# What is being asked
The lines from the top of the data down to the line with "w h) = Ok h →" should be repeated exactly, both ends included.

# Extracted records
Section AppendLaws.
Context `{Env}.

(** The row an append writes. *)
Definition appended (m : uuid) (t : EventType) (actor : string) (payload : json_obj) (w : World)
    (h : string) : AuditEventRow :=
  let prev := last_event m (w_db w) in
  mkAuditEventRow (w_fresh w + 1)%N m
    (match prev with None => 0 | Some p => ev_sequence p + 1 end) (enum_value t) actor (JObj payload)
    (match prev with None => GENESIS_HASH | Some p => ev_event_hash p end) h
    (Some (env_utcnow (w_ticks w))).

Lemma insert_audit_cases r w :
  insert_audit r w = (Ok tt, set_w_db (set_db_audit (db_audit (w_db w) ++ [r]) (w_db w)) w) ∨
  ∃ name, insert_audit r w = (Raise (IntegrityError name), w).
Proof.
  unfold insert_audit, read_db, reads, gets, mbind, M_bind. rewrite flush_checked_cases.
  destruct (violates _) as [name|]; [right; by exists name|by left].
Qed.

Lemma append_event_cases m t actor payload w :
  (∃ h, recompute (appended m t actor payload w h) = Ok h ∧
    append_event m t actor payload w =
    (Ok (appended m t actor payload w h),
     mkWorld (set_db_audit (db_audit (w_db w) ++ [appended m t actor payload w h]) (w_db w))
       (w_committed w) (w_fresh w + 1)%N (S (w_ticks w)) (w_tokens w) (w_calls w))) ∨
  (∃ e w', append_event m t actor payload w = (Raise e, w') ∧
     w_db w' = w_db w ∧ w_committed w' = w_committed w ∧ w_calls w' = w_calls w ∧
     (w_fresh w <= w_fresh w')%N).
Proof.
  unfold append_event, reads, gets, lift, utcnow, uuid4, mbind, M_bind.
  destruct (compute_event_hash _ _ _ _ _ _ _) as [h|e] eqn:E.
  - match goal with |- context [insert_audit ?r ?v] =>
      destruct (insert_audit_cases r v) as [Hi|(name & Hi)]; rewrite Hi end.
    + left. exists h. split; [exact E|reflexivity].
    + right. eexists _, _. split; [reflexivity|]. cbn. split_and!; [done..|lia].
  - right. eexists _, _. split; [reflexivity|]. cbn. split_and!; done.
Qed.

(** The appended row continues its mission's chain. *)
Lemma appended_chain m t actor payload w h :
  actor ≠ "" → ledger_ok (w_db w) → recompute (appended m t actor payload w h) = Ok h →
  chain (Z.of_nat (length (mission_events m (w_db w)))) (end_hash GENESIS_HASH (mission_events m (w_db w)))
    [appended m t actor payload w h].
Proof.
  intros Ha Hok Hr. pose proof (Hok m) as Hc. pose proof (last_event_chain m _ Hok) as El.
  assert (Hshape : ∀ x, last (mission_events m (w_db w)) = Some x → is_hash_shaped (ev_event_hash x) = true).
  { intros x Hx. apply last_Some_elem_of in Hx. clear -Hc Hx.
    induction Hc as [|i h e l [] Hi Hs Hp Hr Hl IH]; [set_solver|].
    apply elem_of_cons in Hx as [->|Hx]; [done|by apply IH]. }
  constructor; [|lia| | |exact Hr|constructor].
  - constructor; try done; unfold appended; cbn.
    + rewrite El. destruct (last _) as [x|]; [by apply Hshape|done].
    + apply recompute_Ok in Hr as (b & _ & <-). apply sha256_shape.
    + by destruct t.
  - unfold appended. cbn. rewrite El. destruct (last (mission_events m (w_db w))) as [x|] eqn:E.
    + by rewrite (chain_last_sequence _ _ _ _ Hc E).
    + by destruct (mission_events m (w_db w)) as [|y l]; [|rewrite last_cons in E; destruct (last l)].
  - unfold appended, end_hash. cbn. rewrite El. by destruct (last _).
Qed.

Lemma evolves_append_event m t actor payload :
  actor ≠ "" → evolves sess_le (append_event m t actor payload).
Proof.
  intros Ha w. destruct (append_event_cases m t actor payload w)
    as [(h & Hr & ->)|(e & w' & -> & Hd & Hc & Hl & Hf)]; cbn [snd].
  - constructor; cbn; [|done|done|lia].
    apply db_le_audit; [apply list_grows_app; apply _|].
    intros Hok. apply ledger_ok_snoc; [done|]. by apply appended_chain.
  - constructor; [by rewrite Hd|done..].
Qed.
End AppendLaws.
#[export] Hint Extern 2 (evolves sess_le (append_event _ _ _ _)) =>
  apply evolves_append_event; discriminate : evolves.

# Solved problem
Section AppendLaws.
Context `{Env}.

(** The row an append writes. *)
Definition appended (m : uuid) (t : EventType) (actor : string) (payload : json_obj) (w : World)
    (h : string) : AuditEventRow :=
  let prev := last_event m (w_db w) in
  mkAuditEventRow (w_fresh w + 1)%N m
    (match prev with None => 0 | Some p => ev_sequence p + 1 end) (enum_value t) actor (JObj payload)
    (match prev with None => GENESIS_HASH | Some p => ev_event_hash p end) h
    (Some (env_utcnow (w_ticks w))).

Lemma insert_audit_cases r w :
  insert_audit r w = (Ok tt, set_w_db (set_db_audit (db_audit (w_db w) ++ [r]) (w_db w)) w) ∨
  ∃ name, insert_audit r w = (Raise (IntegrityError name), w).
Proof.
  unfold insert_audit, read_db, reads, gets, mbind, M_bind. rewrite flush_checked_cases.
  destruct (violates _) as [name|]; [right; by exists name|by left].
Qed.

Lemma append_event_cases m t actor payload w :
  (∃ h, recompute (appended m t actor payload w h) = Ok h ∧
    append_event m t actor payload w =
    (Ok (appended m t actor payload w h),
     mkWorld (set_db_audit (db_audit (w_db w) ++ [appended m t actor payload w h]) (w_db w))
       (w_committed w) (w_fresh w + 1)%N (S (w_ticks w)) (w_tokens w) (w_calls w))) ∨
  (∃ e w', append_event m t actor payload w = (Raise e, w') ∧
     w_db w' = w_db w ∧ w_committed w' = w_committed w ∧ w_calls w' = w_calls w ∧
     (w_fresh w <= w_fresh w')%N).
Proof.
  unfold append_event, reads, gets, lift, utcnow, uuid4, mbind, M_bind.
  destruct (compute_event_hash _ _ _ _ _ _ _) as [h|e] eqn:E.
  - match goal with |- context [insert_audit ?r ?v] =>
      destruct (insert_audit_cases r v) as [Hi|(name & Hi)]; rewrite Hi end.
    + left. exists h. split; [exact E|reflexivity].
    + right. eexists _, _. split; [reflexivity|]. cbn. split_and!; [done..|lia].
  - right. eexists _, _. split; [reflexivity|]. cbn. split_and!; done.
Qed.

(** The appended row continues its mission's chain. *)
Lemma appended_chain m t actor payload w h :
  actor ≠ "" → ledger_ok (w_db w) → recompute (appended m t actor payload w h) = Ok h →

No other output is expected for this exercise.